REEMA JOSHI

and 1 more

Single-cell RNA Sequencing (scRNA-seq) has, in the recent past given insights on macroscopic level organism behavior through a study of cellular-level gene expression patterns. Owing to the noisy and biased nature of scRNA-seq data, normalization becomes an essential operation, for which, no gold standard method exists to date. This paper proposes a pipeline for normalization and compression of single-cell RNA-seq data. The library size per sample in scRNA-seq data can alone occupy 2GB to 3GB storage, which across thousands of cells can take up a very large amount of space. This introduces the need for compression. Often normalization is done as a stand-alone operation, but we propose compression as an almost equally necessary operation before downstream analysis. There are, so far, very few methods for compression of scRNA-seq data, and none, to the best of our knowledge, that integrate normalization and compression. Normalization was introduced owing to technical biases leading to unwanted consequences like batch effects, high dropout rates and skewed distributions of gene expression across cells.

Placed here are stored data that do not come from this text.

(* ===== verification/ReplyProofs.v ===== *)
(** ReplyProofs: the invariant of the output buffers: who holds which object,
    what each node of the reply list contributes to the output, and what the
    functions that add to the buffers do. *)
From S2P Require Import Prelude Util UtilNum UtilSpec Sds SdsProofs SdsMore Adlist AdlistProofs AdlistSpec Objects ObjectsSpec Reply.
Import (notations) Corelib.Init.Byte.

(** ** Counting references *)

Definition occ (p : loc) (vs : list loc) : Z := Z.of_nat (count_occ Pos.eq_dec vs p).

Lemma occ_nonneg p vs : 0 <= occ p vs. Proof. unfold occ. lia. Qed.
Lemma occ_app p vs us : occ p (vs ++ us) = occ p vs + occ p us.
Proof. unfold occ. rewrite count_occ_app. lia. Qed.
Lemma occ_one p q : occ p [q] = if decide (p = q) then 1 else 0.
Proof. unfold occ. cbn. destruct (Pos.eq_dec q p), (decide (p = q)); congruence || done. Qed.
Lemma occ_in p vs : p ∈ vs <-> 0 < occ p vs.
Proof. unfold occ. rewrite list_elem_of_In, (count_occ_In Pos.eq_dec). lia. Qed.
Lemma occ_not_in p vs : p ∉ vs -> occ p vs = 0.
Proof. rewrite occ_in. pose proof (occ_nonneg p vs). lia. Qed.
Lemma occ_length p vs : occ p vs <= Z.of_nat (length vs).
Proof. unfold occ. pose proof (count_occ_bound Pos.eq_dec p vs). lia. Qed.
Lemma occ_middle p l v r : occ p (l ++ v :: r) = occ p l + occ p [v] + occ p r.
Proof. change (v :: r) with ([v] ++ r). rewrite !occ_app. lia. Qed.
Lemma occ_delete p vs k v : vs !! k = Some v -> occ p (delete k vs) = occ p vs - occ p [v].
Proof.
  intros Hk. pose proof (f_equal (occ p) (take_drop_middle _ _ _ Hk)) as E. rewrite occ_middle in E.
  rewrite delete_take_drop, occ_app. lia.
Qed.
Lemma occ_insert p vs k v u : vs !! k = Some v -> occ p (<[k:=u]> vs) = occ p vs - occ p [v] + occ p [u].
Proof.
  intros Hk. pose proof (f_equal (occ p) (take_drop_middle _ _ _ Hk)) as E. rewrite occ_middle in E.
  rewrite insert_take_drop, occ_middle by by eapply lookup_lt_Some. lia.
Qed.
Lemma occ_once vs k v : vs !! k = Some v -> occ v vs = 1 -> forall j, vs !! j = Some v -> j = k.
Proof.
  intros Hk H1 j Hj. destruct (decide (j = k)) as [->|Hne]; [done|].
  assert (v ∈ delete k vs) as Hin.
  { destruct (decide (j < k)%nat).
    - apply list_elem_of_lookup. exists j. by rewrite list_lookup_delete_lt.
    - destruct j as [|j]; [lia|]. apply list_elem_of_lookup. exists j. by rewrite list_lookup_delete_ge by lia. }
  apply occ_in in Hin. rewrite (occ_delete _ _ _ _ Hk), occ_one, decide_True in Hin by done. lia.
Qed.

(** ** The store of objects *)

Section Store.
Implicit Types (os : gmap loc robj) (n ext : loc -> Z) (p : loc).

(** Every object is counted: [n p] references to [p] exist. *)
Record counts os n : Prop := {
  ct_alive : forall p, 0 < n p -> is_Some (os !! p);
  ct_count : forall p x, os !! p = Some x -> refcount x = n p /\ 0 < n p < 2 ^ 31 /\ type x = REDIS_STRING }.

Lemma counts_ext os n n' : counts os n -> (forall p, n p = n' p) -> counts os n'.
Proof. intros [Ha Hc] E. split; intros p; rewrite <-E; [apply Ha|apply Hc]. Qed.

(** Nothing but the reference count changed. *)
Definition same_object (x y : robj) : Prop := type y = type x /\ encoding y = encoding x /\ ptr y = ptr x.

Lemma counts_incr os n p x :
  counts os n -> os !! p = Some x -> n p + 1 < 2 ^ 31 ->
  exists y, incrRefCount x = Some y /\ same_object x y /\ refcount y = refcount x + 1 /\
    counts (<[p := y]> os) (fun q => n q + occ q [p]).
Proof.
  intros [Ha Hc] Hx Hn. destruct (Hc p x Hx) as (Hr & Hp & Ht). unfold incrRefCount. rewrite chk32_ok by lia.
  eexists. split; [reflexivity|]. split; [done|]. split; [done|]. split.
  - intros q Hq. destruct (decide (q = p)) as [->|Hne]; [by rewrite lookup_insert_eq|].
    rewrite lookup_insert_ne by done. apply Ha. rewrite occ_one, decide_False in Hq by done. lia.
  - intros q z Hz. rewrite occ_one. apply lookup_insert_Some in Hz as [(<- & <-)|(Hne & Hz)].
    + rewrite decide_True by done. cbn. split; [lia|]. split; [lia|done].
    + rewrite decide_False by done. rewrite Z.add_0_r. by apply Hc.
Qed.

Lemma counts_new os n x :
  counts os n -> refcount x = 1 -> type x = REDIS_STRING -> (forall p, 0 <= n p) ->
  let p := fresh (dom os) in
  os !! p = None /\ n p = 0 /\ counts (<[p := x]> os) (fun q => n q + occ q [p]).
Proof.
  intros [Ha Hc] Hx Ht Hn p. assert (os !! p = None) as Hp by apply not_elem_of_dom, is_fresh.
  assert (n p = 0) as H0.
  { pose proof (Hn p). destruct (decide (0 < n p)) as [Hlt|]; [|lia]. destruct (Ha p Hlt) as [? E]. congruence. }
  split; [done|]. split; [done|]. split.
  - intros q Hq. destruct (decide (q = p)) as [->|Hne]; [by rewrite lookup_insert_eq|].
    rewrite lookup_insert_ne by done. apply Ha. rewrite occ_one, decide_False in Hq by done. lia.
  - intros q z Hz. rewrite occ_one. apply lookup_insert_Some in Hz as [(<- & <-)|(Hne & Hz)].
    + rewrite decide_True, H0 by done. split; [lia|]. split; [lia|done].
    + rewrite decide_False by done. rewrite Z.add_0_r. by apply Hc.
Qed.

Taking this into account, the proposed method aims to account for the uneven distribution of zeroes in scRNA-seq data. These issues lead to uneven distribution of zeroes in scRNA-seq data, and the proposed method aims to address this. Our integrated pipeline serves as a unified approach in keeping the data pre-processed and summarized, before further steps in the downstream analyses (differential expression, co-expression) are performed.